The first sentence is reproduced verbatim on the book's back cover. It's the first issue I have with the book, so I'll start there.

In mathematics, a singularity is a point at which an equation "blows up", as Mathworld puts it. Back in the '80s, US professor and author Vernor Vinge coined the idea of a "technological singularity", which meant a point at which the growth of technology reaches such a high rate that we cannot extrapolate the future beyond it from where we are now.

As Remic's novel doesn't seem to provide any alternative meaning for "Singularity", the assumption that a sci-fi reader will make is that the blurb is referring to a technological singularity à la Vinge.

And that's why it's so pointless.
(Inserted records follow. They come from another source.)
(** The registry entry of [seed]. *)
Lemma adds_seed t n now sid wid pid t' :
  Inv (registry t) -> reg_sessions (registry t) !! sid = None -> reg_windows (registry t) !! wid = None ->
  reg_resources (registry t) !! pid = None -> seed t n now sid wid pid = Some t' ->
  exists r, t' = with_registry t r /\ adds (registry t) r pid.
Proof.
  intros HI Hs Hw Hp. unfold seed. pose proof (grows_session _ sid n now HI Hs) as G1.
  destruct (new_window _ wid sid) as [r1|] eqn:E1; [|done].
  assert (G2 : grows (new_session (registry t) sid n now) r1) by (by eapply grows_window; [apply G1| |exact E1]).
  destruct (new_terminal r1 pid wid) as [r2|] eqn:E2; [|done]. intros [= <-]. exists r2. split; [done|].
  eapply adds_terminal; [by eapply grows_trans|by destruct (keys_new_window _ _ _ _ E1) as (_ & _ & ?)|done|exact E2].
Qed.

Lemma made_seed_pty s n now sid wid pid cwd a built b s' :
  Sound s -> reg_sessions (reg s) !! sid = None -> reg_windows (reg s) !! wid = None -> reg_resources (reg s) !! pid = None ->
  seed_session_with_pty accepts s n now sid wid pid cwd a built = Some (b, s') ->
  exists s1, Made s1 pid /\ finish_spawn accepts s1 pid built = Some (b, s').
Proof.
  intros Hs H1 H2 H3. unfold seed_session_with_pty. destruct (seed _ _ _ _ _ _) as [t|] eqn:E; [|done]. cbn [mbind option_bind].
  apply adds_seed in E as (r & -> & Ha); [|by apply (bk_registry s), Hs|done..].
  assert (Hr : exists r', stamp_spawn_cwd (up_sessions s (with_registry (sessions s) r)) pid cwd = on_registry s r' /\ adds (reg s) r' pid).
  { unfold stamp_spawn_cwd. destruct cwd as [c|]; [|by exists r]. eexists. split; [reflexivity|]. by apply adds_mut. }
  destruct Hr as (r' & -> & Ha'). destruct (intern_terminal_wire _ pid) as [[w s1]|] eqn:Ei; [|done]. cbn [mbind option_bind].
  intros Hf. eexists. split; [|exact Hf]. apply made_tag; [by eapply made_intern|]. by eapply intern_wire.
Qed.
Lemma sound_seed_pty s n now sid wid pid cwd a built b s' :
  Sound s -> reg_sessions (reg s) !! sid = None -> reg_windows (reg s) !! wid = None -> reg_resources (reg s) !! pid = None ->
  seed_session_with_pty accepts s n now sid wid pid cwd a built = Some (b, s') -> Sound s'.
Proof.
  intros Hs H1 H2 H3 E. destruct (made_seed_pty _ _ _ _ _ _ _ _ _ _ _ Hs H1 H2 H3 E) as (s1 & Hm & Hf). by eapply sound_finish.
Qed.
(** A spawn that succeeded leaves its pane live. *)
Lemma finish_live s k built s' : finish_spawn accepts s k built = Some (true, s') -> live_resource s k -> live_resource s' k.
Proof.
  unfold finish_spawn. destruct built as [[h tok]|]; [|done]. unfold register_resource_handle.
  destruct (intern_terminal _ k) as [[w ids]|]; [|done]. cbn. by intros [= <-].
Qed.
(* phux-server/src/runtime/input_lane/acknowledged.rs delivery_unknown *)
Definition delivery_unknown : CommandResult :=
  CommandResult_Error ErrorCode_InputDeliveryUnknown (str "PTY input delivery could not be confirmed").
(* phux-server/src/runtime/input_lane/acknowledged.rs not_written *)
Definition not_written : CommandResult :=
  CommandResult_Error ErrorCode_InputNotWritten (str "PTY input was not written; the pane's writer never received it").
(* phux-server/src/runtime/input_lane/acknowledged.rs completion_result *)
Definition completion_result (o : WriteCompletion) : CommandResult :=
  match o with
  | Write_Delivered => CommandResult_Ok
  | Write_CanonicalLimitExceeded limit =>
      CommandResult_Error ErrorCode_CanonicalLimitExceeded
        (str "the pane is in canonical (cooked) mode and this batch's encoded PTY bytes contain a line longer than "
         ++ str (pretty limit) ++ str " bytes with no line terminator; split it into newline-terminated lines, or have the pane enter raw mode (e.g. run a program that disables ICANON) before sending it")
  | Write_Failed => delivery_unknown
  | Write_NotWritten => not_written
  end.

(** A [CompletionTicket] is its number; a oneshot sender is the client it answers. *)
Abbreviation Ticket := Z.
(* phux-server/src/runtime/input_lane/acknowledged.rs TicketSource::next_ticket *)
Definition next_ticket (n : Z) : Ticket := (n + 1) mod 2 ^ 64.

(* phux-server/src/runtime/input_lane/acknowledged.rs PendingCompletion *)
Record PendingCompletion : Type := mkPending {
  pc_ticket : Ticket; pc_operation : OpId; pc_deadline : Instant; pc_reservation : Reservation; pc_reply : ClientId
}.
(* phux-server/src/runtime/input_lane/acknowledged.rs WaiterMessage *)
Inductive WaiterMessage : Type :=
| Registered (p : PendingCompletion)
| Completed (t : Ticket) (o : WriteCompletion)
| Abandoned (t : Ticket) (r : CommandResult)
| Shutdown.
If the future beyond a singularity can't be predicted, then it's logically impossible to write a novel set in a time after a singularity. In the same interview, Remic says his "Combat-K" novels are set "a million years into the future". That's a ridiculous number; we, homo sapiens, haven't been around for even close to a million years. A million years in the future is an impossibly long time to make predictions, as is any time beyond a technological singularity. The best you can do is guess, and by the very definition of a singularity, your guess will be based on incomplete data and can't really be accurate.

The blurb on the back cover continues:

Ex-soldier Keenan now works as a private investigator on a planet at the peaceful fringes of the Quad-Gal. Following the brutal death of his family he's run up hefty debts, gained a bad reputation and become a heavy drinker.

So it's a post-Singularity novel featuring an alcoholic private dick? Some singularity.

**

So we have a book called War Machine, with half of U2 on the cover, billed as "rock-hard military science fiction". It's set in the pointless contradiction that is a "post-Singularity" future where there are alcoholic private investigators. The author poses with chainsaws, describes himself like a 12-year-old and hates book reviews.

All this, and I haven't even started reading yet.